Characterization of heart sarcolemmal phospholipid methylation.

The transmethylation of phosphatidylethanolamine (PE) to phosphatidylcholine (PC) was studied in rat heart sarcolemmal membrane. Kinetically, three apparent Km values for S-adenosyl-L-methionine (AdoMet) were obtained when the total [3H]methyl groups incorporation into the phospholipids was examined in the presence of 0.01-250 microM AdoMet. A first methyltransferase active site having a very low Km (0.1 microM) for AdoMet showed a partial requirement for Mg2+ and an optimum pH of 8.0 with a major formation of phosphatidyl-N-monomethylethanolamine (PMME). Both Ca2+ and K+ were inhibitory to this site.

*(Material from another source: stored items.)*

Lemma fixed_effect a row profile pnlPct s :
  let '(r, s') := evaluate_fixed now a row profile pnlPct s in
  position_effect (stop_loss_hit profile pnlPct || take_profit_hit profile pnlPct) r s s'.
Proof.
  unfold evaluate_fixed. cbv zeta.
  destruct (negb (take_profit_hit profile pnlPct) && negb (stop_loss_hit profile pnlPct)) eqn:E.
  { by apply inert_effect; [apply same_tallied|]. }
  assert (Hd : stop_loss_hit profile pnlPct || take_profit_hit profile pnlPct = true)
    by (destruct (stop_loss_hit profile pnlPct), (take_profit_hit profile pnlPct); done).
  rewrite Hd. clear E Hd.
  match goal with |- let '(_, _) := ?m s in _ =>
    assert (Ht : tallies m) by
      (apply tallies_bind; [apply signal_tally|]; intros _; apply tallies_bind; [apply do_tally|]; intros _;
       by apply tallies_event);
    assert (Hs : run_sends 1 m) by
      (apply (run_bind 0 1); [by apply run_none|]; intros _; apply (run_bind 1 0); [apply run_do, close_sends|];
       intros _; apply (run_bind 0 0); [by apply run_none|]; intros _; by apply run_do, sends_none, event_sends);
    specialize (Ht s); specialize (Hs s); destruct (m s) as [r s'] end.
  by split.
Qed.

Lemma submit_trailing_effect a env p e : tallies (submit_trailing now a env p e) /\ run_sends 1 (submit_trailing now a env p e).
Proof.
  split.
  - apply tallies_catch; try lia; [apply do_tally|]. intros error.
    apply moves_bind; [typeclasses eauto|apply do_tally|]. intros _.
    apply moves_bind; [typeclasses eauto| |intros _; apply moves_throw; typeclasses eauto].
    case_bool_decide; [apply moves_ret; typeclasses eauto|apply do_tally].
  - unfold submit_trailing. apply run_catch.
    + apply (run_bind 1 0); [apply run_do, trailing_sends|]. intros _. by apply run_none.
    + intros error. apply (run_bind 0 0).
      { apply run_do, sends_none. unfold markTrailingStopOrderSubmitFailed. apply update_state_sends. }
      intros _. apply (run_bind 0 0); [|intros _; by apply run_none].
      case_bool_decide; [by apply run_none|]. by apply run_do, sends_none, event_sends.
Qed.

Lemma trailing_effect a env row profile pnlPct :
  tallies (evaluate_trailing now a env row profile pnlPct) /\ run_sends 1 (evaluate_trailing now a env row profile pnlPct).
Proof.
  unfold evaluate_trailing. cbv zeta. split.
  - apply tallies_bind; [apply do_tally|]. intros e.
    destruct (match es_targetPct e with Some t => _ | None => _ end) as [target|]; [|by apply tallies_add; lia].
    destruct (match es_trailingStopPct e with Some t => _ | None => _ end) as [trail|]; [|by apply tallies_add; lia].
    apply tallies_bind.
    { destruct (negb _ && _); [|apply moves_ret; typeclasses eauto].
      apply moves_bind; [typeclasses eauto|apply do_tally|]. intros e'.
      apply moves_bind; [typeclasses eauto|apply signal_tally|]. intros _.
      apply moves_bind; [typeclasses eauto|apply do_tally|]. intros _. apply moves_ret. typeclasses eauto. }
    intros e'. destruct (es_targetUnlocked e' && _); [apply submit_trailing_effect|].
    apply tallies_quiet, moves_ret. typeclasses eauto.
  - apply (run_bind 0 1).
    { apply run_do, sends_none. unfold ensurePositionExitState, getPositionWithExitProfile, db_asks.
      pose proof create_state_sends. solve_moves. }
    intros e.
    destruct (match es_targetPct e with Some t => _ | None => _ end) as [target|];
      [|by apply (run_more 0 1); [lia|apply run_none]].
    destruct (match es_trailingStopPct e with Some t => _ | None => _ end) as [trail|];
      [|by apply (run_more 0 1); [lia|apply run_none]].
    apply (run_bind 0 1).
    { destruct (negb _ && _); [|by apply run_none]. apply (run_bind 0 0).
      { apply run_do, sends_none, update_state_sends. }
      intros e'. apply (run_bind 0 0); [by apply run_none|]. intros _.
      apply (run_bind 0 0); [by apply run_do, sends_none, event_sends|]. intros _. by apply run_none. }
    intros e'. destruct (es_targetUnlocked e' && _); [apply submit_trailing_effect|].
    by apply (run_more 0 1); [lia|apply run_none].
Qed.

A second active site with a Km of 3.6 microM showed an optimum pH of 7.0 with predominant formation of phosphatidyl-N,N-dimethylethanolamine (PDME) and no Mg2+ requirement; in addition, transmethylation activity was also observed over a broad alkaline pH range (9-11) with an optimum at pH 10.5. This site was insensitive to Ca2+ but was stimulated by Na+, while K+ had an inhibitory effect. A third active site with a Km of 119 microM showed an optimum pH of 10.5 with major formation of PC and no Mg2+ requirement. This site was also insensitive to Ca2+ but markedly inhibited by both K+ and Na+. Under optimal conditions, the activities of all three methyltransferase sites were linear for at least 30 min of incubation and the sensitivity to the inhibitory effect of S-adenosyl-L-homocysteine was different for each site. Addition of exogenous PMME and PDME as substrates enhanced the synthesis of the corresponding methylated products by 3-5-fold and 3-8-fold, respectively. In contrast, exogenous PE failed to increase methyltransferase activity. These results provide evidence for the existence of three distinct methyltransferase active sites in rat heart sarcolemma.